[
https://issues.apache.org/jira/browse/DRILL-8099?page=com.atlassian.jira.plugin.system.issuetabpanels:all-tabpanel
]
James Turton reassigned DRILL-8099:
-----------------------------------
Assignee: James Turton
> Parquet does not convert from Drill local timestamp to UTC
> ----------------------------------------------------------
>
> Key: DRILL-8099
> URL: https://issues.apache.org/jira/browse/DRILL-8099
> Project: Apache Drill
> Issue Type: Bug
> Affects Versions: 1.19.0
> Reporter: Paul Rogers
> Assignee: James Turton
> Priority: Major
>
> Drill follows the old SQL engine convention to store the `TIMESTAMP` type in
> the local time zone. This is, of course, highly awkward in today's age when
> UTC is used as the standard timestamp in most products. However, it is how
> Drill works. (It would be great to add a `UTC_TIMESTAMP` type, but that is
> another topic.)
> Each reader or writer that works with files that hold UTC timestamps must
> convert to (reader) or from (writer) Drill's local-time timestamp. Otherwise,
> Drill works correctly only when the server time zone is set to UTC.

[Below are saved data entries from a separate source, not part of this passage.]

Lemma start_effect_supersedes_witness :
  exists w',
    EffectEngine.start_effect "porch" "color_wipe" default_config porch_world
    = (w', Ok tt) /\
    status_of (tasks (effect_engine w')) 0 = Some Cancelled /\
    status_of (tasks (effect_engine w')) 1 = Some Pending.
Proof.
  edestruct (start_effect_supersedes porch_world "porch" "color_wipe" default_config)
    as (w' & Hstart & _ & _ & Hold & Hnew & _).
  - apply run_Inv, Inv_init.
  - vm_compute. reflexivity.
  - vm_compute. reflexivity.
  - reflexivity.
  - vm_compute. reflexivity.
  - vm_compute. reflexivity.
  - exists w'. split; [exact Hstart|]. split; [exact Hold | exact Hnew].
Defined.

(** C9 (as stated, refuted): the rainbow effect runs on the lights a and b,
    and the sequence record is then removed from the registry; the start
    that follows cancels the task and deletes the record and raises the
    not-found error, but it sends no off command to the two lights. *)
Lemma start_effect_removed_sequence_no_off :
  let w := set_light_manager (mkLightManager ∅ ∅) porch_world in
  let '(w', r) := EffectEngine.start_effect "porch" "rainbow" default_config w in
  status_of (tasks (effect_engine w)) 0 = Some Pending /\
  (light_ids ∘ task_sequence) <$> tasks (effect_engine w) !! 0%nat = Some ["a"; "b"] /\
  r = Raise (ValueError "Sequence porch not found") /\
  _running_effects (effect_engine w') !! "porch" = None /\
  status_of (tasks (effect_engine w')) 0 = Some Cancelled /\
  calls w' = [].
Proof. vm_compute. repeat split. Qed.

Lemma start_effect_failure_stops_witness :
  exists w',
    EffectEngine.start_effect "porch" "sparkle" default_config porch_world
    = (w', Raise (ValueError "Effect sparkle not found")) /\
    _running_effects (effect_engine w') !! "porch" = None /\
    status_of (tasks (effect_engine w')) 0 = Some Cancelled /\
    calls w' = off_calls None ["a"; "b"].
Proof.
  edestruct (start_effect_failure_stops porch_world "porch" "sparkle" default_config)
    as [Hkind _].
  - vm_compute. reflexivity.
  - vm_compute. reflexivity.
  - reflexivity.
  - edestruct Hkind as (w' & Hstart & Hrec & Hst & Hcalls).
    + vm_compute. reflexivity.
    + vm_compute. reflexivity.
    + exists w'. split; [exact Hstart|]. split; [exact Hrec|].
      split; [exact Hst | exact Hcalls].
Defined.



(** * Further properties of the code *)

(** ** White-channel extraction *)

Lemma Qfloor_between (x : Q) (n : Z) :
  0 <= x -> x <= inject_Z n -> (0 <= Qfloor x <= n)%Z.
Proof.
  intros H0 Hn. split.
  - change 0%Z with (Qfloor 0). now apply Qfloor_resp_le.
  - rewrite <- (Qfloor_Z n). now apply Qfloor_resp_le.
Qed.

(** X1: for non-negative channels, [rgb_to_rgbw] moves the common part of
    the three channels into the white channel and loses nothing: the white
    value is the smallest channel, adding it back to each colour channel
    gives the input, and at least one colour channel is left at zero. *)
Theorem rgb_to_rgbw_extracts_white (r g b : Z) :
  (0 <= r)%Z -> (0 <= g)%Z -> (0 <= b)%Z ->
  let '(r', g', b', w) := rgb_to_rgbw (r, g, b) in
  w = Z.min (Z.min r g) b /\
  (r' + w = r)%Z /\ (g' + w = g)%Z /\ (b' + w = b)%Z /\
  (0 <= r' <= r)%Z /\ (0 <= g' <= g)%Z /\ (0 <= b' <= b)%Z /\
  Z.min (Z.min r' g') b' = 0%Z.
Proof.
  intros Hr Hg Hb. unfold rgb_to_rgbw.
  destruct (Z.ltb_spec 0 (Z.min (Z.min r g) b)); lia.
Qed.

Lemma rgb_to_rgbw_extracts_white_witness :
  let '(r', g', b', w) := rgb_to_rgbw (200, 120, 50)%Z in
  w = Z.min (Z.min 200 120) 50 /\
  (r' + w = 200)%Z /\ (g' + w = 120)%Z /\ (b' + w = 50)%Z /\
  (0 <= r' <= 200)%Z /\ (0 <= g' <= 120)%Z /\ (0 <= b' <= 50)%Z /\
  Z.min (Z.min r' g') b' = 0%Z.
Proof. apply (rgb_to_rgbw_extracts_white 200 120 50); lia. Defined.

(** X2: [rgb_to_rgbww] leaves the colour channels that [rgb_to_rgbw]
    leaves, and splits that function's white value between the cold and
    the warm channel without loss, for every colour temperature: both
    parts are non-negative and add up to the white value; from 6500 up
    everything is cold, from 2700 down everything is warm. *)
Theorem rgb_to_rgbww_splits_white (r g b color_temp : Z) :
  (0 <= r)%Z -> (0 <= g)%Z -> (0 <= b)%Z ->
  let '(r', g', b', cw, ww) := rgb_to_rgbww (r, g, b) color_temp in
  let '(r0, g0, b0, w) := rgb_to_rgbw (r, g, b) in
  (r', g', b') = (r0, g0, b0) /\
  (cw + ww = w)%Z /\ (0 <= cw)%Z /\ (0 <= ww)%Z /\
  ((6500 <= color_temp)%Z -> cw = w /\ ww = 0%Z) /\
  ((color_temp <= 2700)%Z -> cw = 0%Z /\ ww = w).
Proof.
  intros Hr Hg Hb. unfold rgb_to_rgbww, rgb_to_rgbw.
  set (w := Z.min (Z.min r g) b).
  assert (Hw : (0 <= w)%Z) by (subst w; lia).
  assert (Hsplit :
    let '(cw, ww) :=
      if (6500 <=? color_temp)%Z then (w, 0%Z)
      else if (color_temp <=? 2700)%Z then (0%Z, w)
      else
        let ratio := inject_Z (color_temp - 2700) / inject_Z (6500 - 2700) in
        let cw := py_int (inject_Z w * ratio) in (cw, (w - cw)%Z) in
    (cw + ww = w)%Z /\ (0 <= cw)%Z /\ (0 <= ww)%Z /\
    ((6500 <= color_temp)%Z -> cw = w /\ ww = 0%Z) /\
    ((color_temp <= 2700)%Z -> cw = 0%Z /\ ww = w)).
  { destruct (Z.leb_spec 6500 color_temp) as [Hc|Hc]; [repeat split; lia|].
    destruct (Z.leb_spec color_temp 2700) as [Hd|Hd]; [repeat split; lia|].
    cbv zeta.
    set (x := inject_Z w * (inject_Z (color_temp - 2700) / inject_Z (6500 - 2700))).
    assert (Hx : 0 <= x /\ x <= inject_Z w).
    { assert (Hr0 : 0 <= inject_Z (color_temp - 2700) / inject_Z (6500 - 2700)
                    /\ inject_Z (color_temp - 2700) / inject_Z (6500 - 2700) <= 1).
      { apply Qdiv_between.
        - reflexivity.
        - change 0 with (inject_Z 0). rewrite <- Zle_Qle. lia.
        - rewrite <- Zle_Qle. lia. }
      assert (Hw' : 0 <= inject_Z w)
        by (change 0 with (inject_Z 0); rewrite <- Zle_Qle; lia).
      subst x. split; nra. }
    rewrite (py_int_nonneg x) by apply Hx.
    pose proof (Qfloor_between x w (proj1 Hx) (proj2 Hx)).
    repeat split; lia. }
  destruct (if (6500 <=? color_temp)%Z then _ else _) as [cw ww].
  destruct (0 <? w)%Z; (split; [reflexivity | exact Hsplit]).
Qed.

> Now, perhaps we can convince must shops to run their Drill server in UTC, or
> at least set the JVM timezone to UTC. However, this still leads developers in
> a lurch: if the development machine timezone is not UTC, then some tests
> fail. In particular:
> {{TestNestedDateTimeTimestamp.testNestedDateTimeCTASParquet}}
> The reason that the above test fails is that the generated Parquet writer
> code assumes (incorrectly) that the Drill timestamp is in UTC and so no
> conversion is needed to write that data into Parquet. In particular, in
> {{ParquetOutputRecordWriter.getNewTimeStampConverter()}}:
> {code:java}
> reader.read(holder);
> consumer.addLong(holder.value);
> {code}
> Basically, it takes a {{LocalDateTime}}, and formats it as a UTC timezone
> (using the "Z" suffix.) This is only valid if the machine is in the UTC time
> zone, which is why the test for this class attempts to force the local time
> zone to UTC, something that must users will not do.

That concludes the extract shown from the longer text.